Greer Thompson, Kyle Thompson and Doreen Thompson with the coins- US4511• 530cd
DESCENDANTS of the man who created the weathervane at the top of Lisburn Cathedral in 1930, have been to the cathedral to see two coins which he put in the structure as a memento.
The coins were engraved by a local jeweller before Thomas John Hanna, a blacksmith based in Graham Gardens, completed the famous Lisburn landmark.
There was great excitement last year when, as part of a £1m refurbishment, the weathervane was taken down and current day parishioners waited to see what was inside.
And that excitement was shared by Mr Hanna's grand daughter Doreen Thompson, her son Greer and his son - and Mr Hanna's great great grandson, Kyle who had all been brought up with the story of the coins in the spire.
So there was great disappointment when it appeared the time capsule had been tampered with and the coins stolen sometime during the last 80 years. The mystery was how anyone could have got to the top of the building to commit the theft.
However, a few months ago a piece of lead that was found in the capsule and was thought to be a piece of soldering, was inspected more closely by a builder who decided to break it open.

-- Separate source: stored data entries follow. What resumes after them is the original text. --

(** X10. The options of NewServer accumulate in the order in which they
    are given: one more option Before, After or EndpointMiddleware at the
    end of the list of options adds its arguments at the end of the
    server's list of before hooks, of after hooks or of middleware, and
    leaves the other two lists as they are. A server made without options
    has three empty lists. *)
Theorem X10_NewServer_options_accumulate opts :
  (Server.server_before (Server.NewServer []) = [] ∧
   Server.server_after (Server.NewServer []) = [] ∧
   Server.server_middleware (Server.NewServer []) = []) ∧
  (∀ bs,
     let s := Server.NewServer opts in
     let s' := Server.NewServer (opts ++ [Server.Before bs]) in
     Server.server_before s' = Server.server_before s ++ bs ∧
     Server.server_after s' = Server.server_after s ∧
     Server.server_middleware s' = Server.server_middleware s) ∧
  (∀ fs,
     let s := Server.NewServer opts in
     let s' := Server.NewServer (opts ++ [Server.After fs]) in
     Server.server_before s' = Server.server_before s ∧
     Server.server_after s' = Server.server_after s ++ fs ∧
     Server.server_middleware s' = Server.server_middleware s) ∧
  (∀ ms,
     let s := Server.NewServer opts in
     let s' := Server.NewServer (opts ++ [Server.EndpointMiddleware ms]) in
     Server.server_before s' = Server.server_before s ∧
     Server.server_after s' = Server.server_after s ∧
     Server.server_middleware s' = Server.server_middleware s ++ ms).
Proof.
  split; [done|].
  destruct (NewServer_reads opts) as (Hb & Ha & Hm).
  split; [|split].
  - intros bs s s'. subst s s'.
    destruct (NewServer_reads (opts ++ [Server.Before bs])) as (Hb' & Ha' & Hm').
    rewrite Hb, Ha, Hm, Hb', Ha', Hm', apply_options_snoc. apply Before_reads.
  - intros fs s s'. subst s s'.
    destruct (NewServer_reads (opts ++ [Server.After fs])) as (Hb' & Ha' & Hm').
    rewrite Hb, Ha, Hm, Hb', Ha', Hm', apply_options_snoc. apply After_reads.
  - intros ms s s'. subst s s'.
    destruct (NewServer_reads (opts ++ [Server.EndpointMiddleware ms])) as (Hb' & Ha' & Hm').
    rewrite Hb, Ha, Hm, Hb', Ha', Hm', apply_options_snoc. apply EndpointMiddleware_reads.
Qed.

(** The lists of a method that has just been registered are those of the
    options state at the end of its registration. *)
Lemma Register_reads (s : Server.Server) method ep dec opts :
  let o0 := {| Server.before := Server.before (Server.server_opts s);
               Server.after := Server.after (Server.server_opts s);
               Server.middleware := Server.middleware (Server.server_opts s) |} in
  let oh := Server.apply_options opts o0 (Server.heap s) in
  let s' := Server.Register s method ep dec opts in
  ∃ sm, Server.methods s' !! method = Some sm ∧
        Server.endpoint sm = ep ∧ Server.reqDecode sm = dec ∧
        Server.method_before s' sm = befores (fst oh) (snd oh) ∧
        Server.method_after s' sm = afters (fst oh) (snd oh) ∧
        Server.method_middleware s' sm = middlewares (fst oh) (snd oh).
Proof.
  cbv zeta. unfold Server.Register.
  destruct (Server.apply_options opts _ (Server.heap s)) as [o h].
  eexists. cbn [Server.methods]. split; [apply lookup_insert_eq|]. done.
Qed.

(** X11. The lists a method has when its registration returns. Registered
    without options, a method has the before hooks, the after hooks and
    the middleware of the server. One more option at the end of the
    options of the registration adds its arguments at the end of the
    corresponding list and leaves the other two as they are: the lists of
    the server come first, the method's own after them, so that the
    middleware of the server wrap the method's own. *)
Theorem X11_Register_puts_server_lists_first (s : Server.Server) method ep dec opts :
  (∃ sm, Server.methods (Server.Register s method ep dec []) !! method = Some sm ∧
         Server.method_before (Server.Register s method ep dec []) sm =
           Server.server_before s ∧
         Server.method_after (Server.Register s method ep dec []) sm =
           Server.server_after s ∧
         Server.method_middleware (Server.Register s method ep dec []) sm =
           Server.server_middleware s) ∧
  ∃ sm, Server.methods (Server.Register s method ep dec opts) !! method = Some sm ∧
    let s1 := Server.Register s method ep dec opts in
    (∀ bs, ∃ sm',
       let s2 := Server.Register s method ep dec (opts ++ [Server.Before bs]) in
       Server.methods s2 !! method = Some sm' ∧
       Server.method_before s2 sm' = Server.method_before s1 sm ++ bs ∧
       Server.method_after s2 sm' = Server.method_after s1 sm ∧
       Server.method_middleware s2 sm' = Server.method_middleware s1 sm) ∧
    (∀ fs, ∃ sm',
       let s2 := Server.Register s method ep dec (opts ++ [Server.After fs]) in
       Server.methods s2 !! method = Some sm' ∧
       Server.method_before s2 sm' = Server.method_before s1 sm ∧
       Server.method_after s2 sm' = Server.method_after s1 sm ++ fs ∧
       Server.method_middleware s2 sm' = Server.method_middleware s1 sm) ∧
    (∀ ms, ∃ sm',
       let s2 := Server.Register s method ep dec (opts ++ [Server.EndpointMiddleware ms]) in
       Server.methods s2 !! method = Some sm' ∧
       Server.method_before s2 sm' = Server.method_before s1 sm ∧
       Server.method_after s2 sm' = Server.method_after s1 sm ∧
       Server.method_middleware s2 sm' = Server.method_middleware s1 sm ++ ms ∧
       ∀ next, middlewareChain (Server.method_middleware s2 sm') next =
               middlewareChain (Server.method_middleware s1 sm) (middlewareChain ms next)).
Proof.
  split.
  - destruct (Register_reads s method ep dec []) as (sm & Hsm & _ & _ & Hb & Ha & Hm).
    exists sm. split; [done|]. rewrite Hb, Ha, Hm. done.
  - destruct (Register_reads s method ep dec opts) as (sm & Hsm & _ & _ & Hb & Ha & Hm).
    exists sm. split; [done|]. cbv zeta. split; [|split].
    + intros bs.
      destruct (Register_reads s method ep dec (opts ++ [Server.Before bs]))
        as (sm' & Hsm' & _ & _ & Hb' & Ha' & Hm').
      exists sm'. split; [done|].
      rewrite Hb, Ha, Hm, Hb', Ha', Hm', apply_options_snoc. apply Before_reads.
    + intros fs.
      destruct (Register_reads s method ep dec (opts ++ [Server.After fs]))
        as (sm' & Hsm' & _ & _ & Hb' & Ha' & Hm').
      exists sm'. split; [done|].
      rewrite Hb, Ha, Hm, Hb', Ha', Hm', apply_options_snoc. apply After_reads.
    + intros ms.
      destruct (Register_reads s method ep dec (opts ++ [Server.EndpointMiddleware ms]))
        as (sm' & Hsm' & _ & _ & Hb' & Ha' & Hm').
      exists sm'. split; [done|].
      rewrite Hb, Ha, Hm, Hb', Ha', Hm', apply_options_snoc.
      destruct (EndpointMiddleware_reads ms
                  (fst (Server.apply_options opts
                          {| Server.before := Server.before (Server.server_opts s);
                             Server.after := Server.after (Server.server_opts s);
                             Server.middleware := Server.middleware (Server.server_opts s) |}
                          (Server.heap s)))
                  (snd (Server.apply_options opts
                          {| Server.before := Server.before (Server.server_opts s);
                             Server.after := Server.after (Server.server_opts s);
                             Server.middleware := Server.middleware (Server.server_opts s) |}
                          (Server.heap s)))) as (E1 & E2 & E3).
      split; [done|]. split; [done|]. split; [done|].
      intros next. rewrite E3. apply middlewareChain_app.
Qed.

To his amazement he found the missing coins which had been engraved by local jeweller, Frank Pettigrew, then located on Bow Street.
And last week Greer Thompson, Kyle Thompson and Doreen Thompson, great grandson, great great grandson and grand daughter respectively, of Mr Hanna, were able to see the coins.
The family were delighted to see the coins of which they had heard so much.
Doreen said: "We went to see the 'infamous' coins and words cannot explain how I felt when I looked at them and held them. My son Greer was all taken with them as I had told my children the story of them being in the Spire just the way my mother and father had told us. It was a delightful night - a night to remember."